RTD to Raise Transit Fares

Jul 10

2007

In 2004, Denver’s Regional Transit District (RTD) convinced voters to increase the sales tax dedicated to transit from 0.6 to 1.0 cents per dollar so that it could build six new rail lines. Now it says tax revenues are falling short of projections, while costs are higher than expected. So it is raising transit fares, which will only reduce ridership and harm transit-dependent people.

This is a completely predictable result of trying to build a rail megaproject. It is one thing to run a bus system where the capital costs are low and don’t require either long-term borrowing or long-term cost projections. It is quite another thing to plan a ten- or more year construction project that requires a thirty- or more year mortgage.

Blocking traffic.

Flickr photo by Jeffrey Beall.

Such planning requires accurate forecasts of future costs and predictable flows of future tax revenues. Neither are possible. Planners almost always underestimate costs. Revenues always fluctuate with economic cycles, which are unpredictable and so planners fail to include them in their cost and revenue forecasts. When the crunch comes, the transit agencies do the only things they can do to control their revenues and costs: first they raise fares, then they cut service.

Denver’s RTD is publicly blaming increased fuel prices. Gee whiz, who could have predicted that in 2004? It is not as if gasoline prices had ever increased before then.

But RTD also admits that its sales tax revenues are also below projections. Who could have predicted that in 2004? That’s right, I did — and it was fairly obvious because the projections had been made early in a recession that wasn’t built into those projections. But at the time, RTD denied that there could be anything wrong with its projection that tax revenues would increase by 6 percent per year forever.

Like someone buying a house that costs more than they can really afford, when transit agencies embark on rail projects they are betting that they can complete construction before an economic downturn or an unforeseen cost increase. This is bet they almost always lose, as we have seen in Los Angeles, Portland, Sacramento, San Jose, and many other cities. But when the agency loses the bet, only the taxpayers and transit riders, not the transit managers or board of directors. So they have no incentive to care.

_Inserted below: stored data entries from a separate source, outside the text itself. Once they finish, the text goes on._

(* ===== verification/PgSim.v ===== *)
(** The credential store on PostgreSQL beside the one on SQLite ([PgDatabase.v], [DbOps.v]): the
    operations they are compared on, the relation between their tables, and how the statements,
    the updates of a table and the rows of the two sides correspond. *)
From S2P Require Import Prelude RustStd Models Passwords Totp Database DatabaseFacts Toy SqlServers Simulation DbOps PgDatabase.

(** The laws asked of the codecs: JSON texts hold no NUL byte, which JSON escapes. *)
Class PgLaws `{L : DbLibs, PL : PgLibs} : Prop := {
  #[global] law_db :: DbLaws;
  #[global] law_value_params :: SerdeValueLaws RealmAuthParams;
  #[global] law_value_map :: SerdeValueLaws (gmap string string);
  law_strings_text : ∀ (l : list string) t, to_json l = Ok t → no_nul t = true;
  law_claims_text : ∀ (c : gmap string Value) t, to_json c = Ok t → no_nul t = true;
}.

(** * The operations *)
Section operations.
Context {L : DbLibs} {PL : PgLibs}.
Definition pg_op (op : DbOp) : PgM DbAnswer :=
  match op with
  | OpInit salt => done_ (pg_init salt)
  | OpCreateRealm realm => done_ (pg_create_realm realm)
  | OpGetRealm id => answers AnsRealm (pg_get_realm id)
  | OpUpdateRealm realm => done_ (pg_update_realm realm)
  | OpDeleteRealm id => done_ (pg_delete_realm id)
  | OpListRealms => answers AnsRealms pg_list_realms
  | OpCreateUserpass userpass => done_ (pg_create_userpass userpass)
  | OpGetUserpass realm username => answers AnsUserpass (pg_get_userpass realm username)
  | OpUpdateUserpass userpass => done_ (pg_update_userpass userpass)
  | OpUpdateUserpassMetadata realm username change_password roles =>
      done_ (pg_update_userpass_metadata realm username change_password roles)
  | OpDeleteUserpass realm username => done_ (pg_delete_userpass realm username)
  | OpDeleteUserpassByUsername username => done_ (pg_delete_userpass_by_username username)
  | OpListUserpassByRealm realm => answers AnsUserpasses (pg_list_userpass_by_realm realm)
  | OpListAllUserpass => answers AnsUserpasses pg_list_all_userpass
  | OpValidateUserpass realm username password =>
      answers AnsBool (pg_validate_userpass realm username password)
  | OpCreateAdmin admin => done_ (pg_create_admin admin)
  | OpGetAdmin id => answers AnsAdmin (pg_get_admin id)
  | OpUpdateAdmin admin => done_ (pg_update_admin admin)
  | OpDeleteAdmin id => done_ (pg_delete_admin id)
  | OpListAdmins => answers AnsAdmins pg_list_admins
  | OpFindAdmins auth_method value =>
      answers AnsAdmins (pg_find_admins_by_auth_scheme auth_method value)
  | OpGenerateTotpSecret secret realm username =>
      answers AnsText (pg_generate_totp_secret secret realm username)
  | OpEnableTotp realm username totp_secret issuer =>
      done_ (pg_enable_totp realm username totp_secret issuer)
  | OpDisableTotp realm username => done_ (pg_disable_totp realm username)
  | OpGetTotpSecret realm username => answers AnsOptText (pg_get_totp_secret realm username)
  | OpIsTotpEnabled realm username => answers AnsOptBool (pg_is_totp_enabled realm username)
  | OpIssueAppToken token => done_ (pg_issue_app_token token)
  | OpLookupAppToken now token_hash => answers AnsToken (pg_lookup_app_token now token_hash)
  | OpRenewAppToken now token_hash => done_ (pg_renew_app_token now token_hash)
  | OpRevokeAppToken token_hash => done_ (pg_revoke_app_token token_hash)
  | OpCreateApprole role => done_ (pg_create_approle role)
  | OpGetApproleByRoleId role_id => answers AnsApprole (pg_get_approle_by_role_id role_id)
  | OpGetApproleByName name => answers AnsApprole (pg_get_approle_by_name name)
  | OpDeleteApprole name => done_ (pg_delete_approle name)
  | OpListApproleNames => answers AnsNames pg_list_approle_names
  | OpCreateSecretId secret_id => done_ (pg_create_secret_id secret_id)
  | OpConsumeSecretId now role_name secret_id_hash =>
      answers AnsOptText (pg_consume_secret_id now role_name secret_id_hash)
  | OpDestroySecretId role_name accessor => done_ (pg_destroy_secret_id role_name accessor)
  | OpCreateK8sRole role => done_ (pg_create_k8s_role role)
  | OpGetK8sRole name => answers AnsK8sRole (pg_get_k8s_role name)
  | OpDeleteK8sRole name => done_ (pg_delete_k8s_role name)
  | OpListK8sRoleNames => answers AnsNames pg_list_k8s_role_names
  end.
(** * Requests

    Every route of the [/realms], [/admins], credential and TOTP scopes, with the random and
    clock values its handler draws. *)
Inductive AdminRequest :=
  | PostRealm (realm : Realm)
  | GetRealm (id : string)
  | PutRealm (id : string) (realm : Realm)
  | DeleteRealm (id : string)
  | ListRealms
  | PostAdmin (admin : Admin)
  | GetAdmin (id : string)
  | PutAdmin (id : string) (admin : Admin)
  | DeleteAdmin (id : string)
  | ListAdmins
  | PutAdminRealm (admin_id realm_id : string)
  | DeleteAdminRealm (admin_id realm_id : string)
  | PostUserpass (salt realm : string) (userpass : UserPass)
  | GetUserpass (realm username : string)
  | PutUserpass (salt realm username : string) (userpass : UserPass)
  | DeleteUserpass (realm username : string)
  | ListUserpass (realm : string)
  | ListAllUserpass
  | PostTotpGenerate (secret realm username : string) (issuer : option string)
  | PostTotpVerify (now : Z) (realm username secret token : string) (issuer : option string)
  | DeleteTotp (realm username : string).

(** Handlers answer, the requests drop the answer. *)
Definition forget {A} (m : ApiM A) : ApiM () := m ;;; ret ().

(** Follow a handler to its writes. *)
Ltac api_step :=
  lazymatch goal with
  | |- ensures _ (db _) => unfold db; apply ensures_with_err
  | |- ensures _ (forget _) => unfold forget
  | |- ensures _ (let _ := _ in _) => cbv zeta
  | |- ensures _ (match ?x with _ => _ end) => destruct x eqn:?
  | _ => first [ solve [apply ensures_reads; [apply _|solve [eauto with reads]]] | ensures_step ]
  end.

Not all transit agencies are funded out of sales taxes, but for those that are, it seems that a half-cent sales tax is plenty to run a bus system. But a one-cent sales tax is inevitably inadequate to build a rail system. Give a transit agency any more than half a cent, and it will try to build a rail line — and the result will almost always prove disastrous.

Moral: For the sake of your transit service, keep your local transit agency hungry.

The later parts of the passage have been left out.